C requires each variable you use to be “declared”.  A declaration announces to C how many bytes must be reserved for that variable, as well as defining the variable’s “type”.  The type of the variable defines how operators applied to that variable behave.

 

Declarations:

               int x;  char c;

declares x as a variable which can hold a C integer, and c a variable which can hold a printable character.

X will require 4 bytes of memory, and c will require 1.

 

Arrays

C allows “arrays” of variables, each of the same type, to be declared.  An array allows related variables to be logically grouped together, and the language allows any one of them to be selected for use, by using a computed index (an integer).

 

A C array is declared as <type> <variable>[<size>];

An example:  int QQQ[100];

Such a declaration allows the program to use the notation QQQ[i], where i can be any expression, so long as its value is between 0 and 99 inclusive.  That is, the array has <size> elements, each of which is automatically given a “name” between 0 and <size>-1.

 

Pointers

Any object (constant, variable, subroutine) that is stored in memory must be stored at some location or address in memory.  The object’s address is, by convention, the address of the first (lowest numbered) byte it occupies.  C provides a way of obtaining and operating on the address of the object.  Such an address is called a pointer.  To obtain the address of the variable x, write “&x”.  Variables which hold pointers can be declared:

To declare y to be a pointer to an object of type T, write: “T *y;”  For instance, int *y; declares y to point to an integer.  Such a declaration does NOT specify which integer y points to.  An assignment to y must be used to tell the program what location in memory y points to.

 

If y points to some object, then *y is a reference to that object, and can be used either as an assignment target, or in an expression which needs the object’s value.

Example:

int x, *y;

x = 50;

y = &x;

*y += 3;

printf(“%d\n”, x);

/* should print 53 */

 

Pointers have many uses in C.  One common reason for their existence is to allow C functions to return more than one value.  If a C function needs to compute and return more than one value, a pointer argument is passed to the function, and the function “stores indirectly” through this argument to return the second value.

 

Arrays and Pointers

C pointers and arrays are somewhat interchangeable.  If y is a pointer to int, declared int *y;, then

y[10] and *(y+10)

refer to the SAME element of array y.  (Note that no space is reserved for the y array by these declarations –

y is actually an int-sized variable, and the array it points to must be constructed and space reserved for it in some other statement.)  The notation (y+10), where y is a pointer, needs some explanation.  In C, an integer which is added to a pointer is first “scaled” (multiplied by the size, in bytes, of the type the pointer points to) before being added to the pointer.  The reason:  Each element of an array occupies several bytes.  To get the location of the i-th element of the array, the computer must use L+(sizeof(element))*i, where L is the address of the array’s first element, element 0.  sizeof(x) is actually a C function that returns the number of bytes x occupies in memory.

 

This allows a C function to accept as an argument a parameter which points to an array of unknown length.
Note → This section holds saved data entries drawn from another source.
(** ** The service and its clients *)

Definition RunServiceCommand (fuel : nat) (o : Options) : C (option Z) :=
  let done (m : C Z) : C (option Z) := code ← m; mret (Some code) in
  match op_positional o with
  | [] => done (usage_error "service requires a subcommand: install|uninstall|run|foreground")
  | sub :: _ =>
      let name := ToUtf16 (op_service_name o) in
      if (sub =? "install")%string then
        let executable := CurrentImagePath (ho_processes host) in
        if negb (nonempty executable) then
          done (eprint "could not resolve the executable path";; mret 1)
        else
          installed ← outside (Install (mc_scm machine) (env_WideCharToMultiByte (ho_env host))
                                 name executable name (op_no_provision o));
          match installed with
          | Err error => done (Fail error)
          | Ok _ => done (print ("service installed: " +:+ op_service_name o);; mret 0)
          end
      else if (sub =? "uninstall")%string then
        removed ← outside (Uninstall (mc_scm machine) name);
        match removed with
        | Err error => done (Fail error)
        | Ok _ => done (print ("service removed: " +:+ op_service_name o);; mret 0)
        end
      else if (sub =? "foreground")%string then
        served ← RunForeground host (mc_service machine) fuel name (negb (op_no_provision o)) initial_service;
        mret (served.1)
      else if (sub =? "run")%string then
        served ← RunService host (mc_service machine) fuel name (negb (op_no_provision o)) initial_service;
        match served.1 with
        | None => mret None
        | Some dispatcher =>
            if negb (dispatcher =? 0) then
              done (eprint ("service dispatcher failed (error " +:+ dec dispatcher +:+ ")");; mret 1)
            else mret (Some 0)
        end
      else done (usage_error ("unknown service subcommand: " +:+ sub))
  end.

(** The request of a subcommand, or the error line and the exit code. *)
Definition ipc_request (o : Options) (sub : string) : C ((string * Z) + Request) :=
  if (sub =? "ping")%string then mret (inr (mkRequest kRequestPing ""))
  else if (sub =? "status")%string then mret (inr (mkRequest kRequestStatus ""))
  else if (sub =? "exports")%string then mret (inr (mkRequest kRequestExports ""))
  else if (sub =? "exercise")%string then mret (inr (mkRequest kRequestExercise ""))
  else if (sub =? "rules")%string then
    if is_empty (op_rules_path o) then mret (inl ("ipc rules requires --rules <path>", 2))
    else
      contents ← ask (mc_read_file machine (op_rules_path o));
      mret (match contents with
            | None => inl ("could not open the rule file: " +:+ op_rules_path o, 1)
            | Some payload => inr (mkRequest kRequestRules payload)
            end)
  else mret (inl ("unknown ipc subcommand: " +:+ sub, 2)).

Definition exchange (name : wstring) (request : Request) : C Z :=
  opened ← ask (fun d => Pipe.Connect (mc_open_pipe machine name d));
  match opened with
  | Err error => Fail error
  | Ok _ =>
      response ← outside (fun d =>
        let '(response, pipe) := Exchange true request (mc_pipe machine name d) in
        (response, mc_exchanged machine pipe d));
      match response with
      | Err error => Fail error
      | Ok response => print ("status " +:+ dec (rp_status response) +:+ newline +:+ rp_payload response);; mret 0
      end
  end.
(** * TravelBuddy: the collector, the scheduler and the session store

    A shallow embedding of [travelbuddy.py].  Python dictionaries whose
    iteration order is observable ([unique], [itinerary]) are insertion-ordered
    association lists; dictionaries that are only read by key (preferences, the
    user store) are finite maps.  Objects that are shared and mutated (the
    preference dictionaries) live in an explicit heap. *)

From Stdlib Require Import ZArith QArith Lia Ascii String.
From stdpp Require Import base list strings gmap fin_maps sorting.

Local Open Scope Z_scope.

(** ** Python values *)

(** The scalar values a preference, or an extra field of a search hit, holds. *)
Inductive value :=
  | VNone
  | VBool (b : bool)
  | VInt (n : Z)
  | VStr (s : string).

(** A rating, an int or a float: a number, one of the two infinities, or the
    float that is no number.  [<] on two numbers is the order of their values,
    with the infinities below and above them all; with a NaN on either side
    it is false. *)
Inductive number :=
  | Num (q : Q)
  | PosInf
  | NegInf
  | NaN.

Definition number_lt (a b : number) : bool :=
  match a, b with
  | Num x, Num y => negb (Qle_bool y x)
  | NegInf, (Num _ | PosInf) | Num _, PosInf => true
  | _, _ => false
  end.

Definition is_nan (a : number) : bool :=
  match a with
  | NaN => true
  | _ => false
  end.

(** ** Insertion-ordered dictionaries *)

Module PyDict.
Section Dict.
Context {K V : Type} `{EqDecision K}.

(** [d[k] = v]: an existing key keeps its position, a new key goes last. *)
Fixpoint set (k : K) (v : V) (d : list (K * V)) : list (K * V) :=
  match d with
  | [] => [(k, v)]
  | (k', v') :: d' =>
      if decide (k' = k) then (k, v) :: d' else (k', v') :: set k v d'
  end.

(** [d.get(k)] *)
Fixpoint get (k : K) (d : list (K * V)) : option V :=
  match d with
  | [] => None
  | (k', v') :: d' => if decide (k' = k) then Some v' else get k d'
  end.

(** [d[k]] rewritten by [f] where present: how [d[k].append(x)] acts. *)
Fixpoint alter (f : V → V) (k : K) (d : list (K * V)) : list (K * V) :=
  match d with
  | [] => []
  | (k', v') :: d' =>
      if decide (k' = k) then (k', f v') :: d' else (k', v') :: alter f k d'
  end.

Definition keys (d : list (K * V)) : list K := d.*1.
Definition values (d : list (K * V)) : list V := d.*2.
End Dict.
End PyDict.

(** ** Places *)

(** A search hit: the six fields the collector reads, and whatever else the
    lookup capability returned with them. *)
Record Place := mkPlace {
  name : string;
  description : string;
  rating : number;
  lat : Q;
  lon : Q;
  hours : string;
  extra : list (string * value)
}.

(** [seq[:k]] *)
Definition slice_to {A} (k : Z) (l : list A) : list A :=
  if k <? 0 then take (Z.to_nat (Z.of_nat (length l) + k)) l
  else take (Z.to_nat k) l.

Definition city_museum : Place :=
  mkPlace "City Museum" "Popular museum" (Num (46 # 10)) (407794 # 10000)
    (-739632 # 10000) "09:00-17:00" [].
Definition central_park : Place :=
  mkPlace "Central Park" "Large urban park" (Num (48 # 10)) (40785091 # 1000000)
    (-73968285 # 1000000) "24/7" [].
Definition grand_market : Place :=
  mkPlace "Grand Market" "Local market" (Num (45 # 10)) (407527 # 10000)
    (-739772 # 10000) "08:00-20:00" [].
Definition art_gallery : Place :=
  mkPlace "Art Gallery" "Contemporary art" (Num (44 # 10)) (407614 # 10000)
    (-739776 # 10000) "10:00-18:00" [].

Definition demo_places : list Place :=
  [city_museum; central_park; grand_market; art_gallery].

Definition search_tool_stub (query : string) (top_k : Z) : list Place :=
  slice_to top_k demo_places.

(** ** Research agent *)

(** [list.sort]

    The sort of a list shorter than 64, which is one run: [count_run] finds
    the run the list starts with, a descending run is reversed, and
    [binarysort] inserts the other elements one by one.  Only [<] is ever
    asked.  From 64 elements on [list.sort] merges several such runs; where
    [<] orders the keys that gives the same list, the one stable sort. *)
Module ListSort.
Section Sort.
Context {A : Type} (lt : A → A → bool).
Local Open Scope nat_scope.

(** How many elements of [l] go on a strictly descending run after [prev],
    and how many go on a run that never descends. *)
Fixpoint run_descending (prev : A) (l : list A) : nat :=
  match l with
  | [] => 0
  | x :: l' => if lt x prev then S (run_descending x l') else 0
  end.

Fixpoint run_ascending (prev : A) (l : list A) : nat :=
  match l with
  | [] => 0
  | x :: l' => if lt x prev then 0 else S (run_ascending x l')
  end.

(** The length of the first run and whether it descends. *)
Definition count_run (l : list A) : nat * bool :=
  match l with
  | [] => (0, false)
  | [a] => (1, false)
  | a :: (b :: _) as l' =>
      if lt b a then (S (run_descending a l'), true)
      else (S (run_ascending a l'), false)
  end.

(** The [do ... while (l < r)] of [binarysort]: where [pivot] goes in
    [pre]. *)
Fixpoint bisect (pivot : A) (pre : list A) (l r fuel : nat) : nat :=
  match fuel with
  | 0 => l
  | S fuel' =>
      let p := l + (r - l) / 2 in
      let '(l', r') :=
        if default false (lt pivot <$> pre !! p) then (l, p) else (S p, r) in
      if l' <? r' then bisect pivot pre l' r' fuel' else l'
  end.

Definition binary_insert (pre : list A) (pivot : A) : list A :=
  let i := bisect pivot pre 0 (length pre) (length pre) in
  take i pre ++ pivot :: drop i pre.

Definition binarysort (run rest : list A) : list A :=
  foldl binary_insert run rest.
(** * B-Tree (src/datastructures/b_tree.py): a shallow embedding and its properties

    The Python module keeps a tree of [BTreeNode] objects, each with a list of
    keys and a list of children, and a [BTree] object with an [order] and a
    [root].  Nodes are owned by exactly one parent, so the object graph
    reachable from the root is a tree and is modelled by an inductive type.

    Mutation in place is modelled by rebuilding.  The two repair passes walk a
    recorded [path] backwards; every node of that path is an alias of a node of
    the tree, and a write to it is seen from the root.  In the model the nodes
    of a path are the values read during the descent: the entry of a node is
    out of date only in the child slot the path goes through, and [plug] puts
    the current node back in that slot, which is how the model reads the
    object graph from the root again.

    Keys are Python integers ([Z]); an argument that may be [None] is an
    [option Z].  Exceptions are values of [exn].  A method that mutates
    returns the tree it leaves behind together with the exception raised, if
    any. *)

From Stdlib Require Import ZArith List Lia Sorted.
From stdpp Require Import base list sorting sets.
Import ListNotations.

Open Scope Z_scope.

(** ** Python lists *)

Module Py.

(** Index [i] of a slice bound, clipped as Python clips it: a negative
    bound counts from the end. *)
Definition clip (len : nat) (i : Z) : nat :=
  if i <? 0 then Z.to_nat (Z.of_nat len + i) else Z.to_nat i.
The function can read or alter any element of the passed-in argument, using either pointer or array notation.

Example:

int compute(int *result) {

int i, s;

 

s = 0;

for (i=0; i<100; i++) {

result[i] = …;

s += result[i];

}

return s;

}

This ability is used heavily in C.  For instance, the scanf() function uses it to return the values of the items it reads from stdin.

 

C strings:

A C string is a sequence of printable (and special) characters, surrounded by double-quotes:

“This is a string of characters”

This notation creates a constant somewhere in memory, consisting of an array of “char” values.  The i-th element of the array is initialized to the i-th character of the string constant, and an extra char beyond the last character of the constant is reserved, and initialized to the special char value ‘\0’ – a byte whose value is 0.

C strings are thus sequences of bytes in memory, ended with a byte whose contents is 0.

The C string constant has, as value a “pointer” to the actual constant.  This pointer is the address (a number) of the 0-th element of the char array.  Usually, C string constants should not be changed by the program, although on many machines this can actually be done.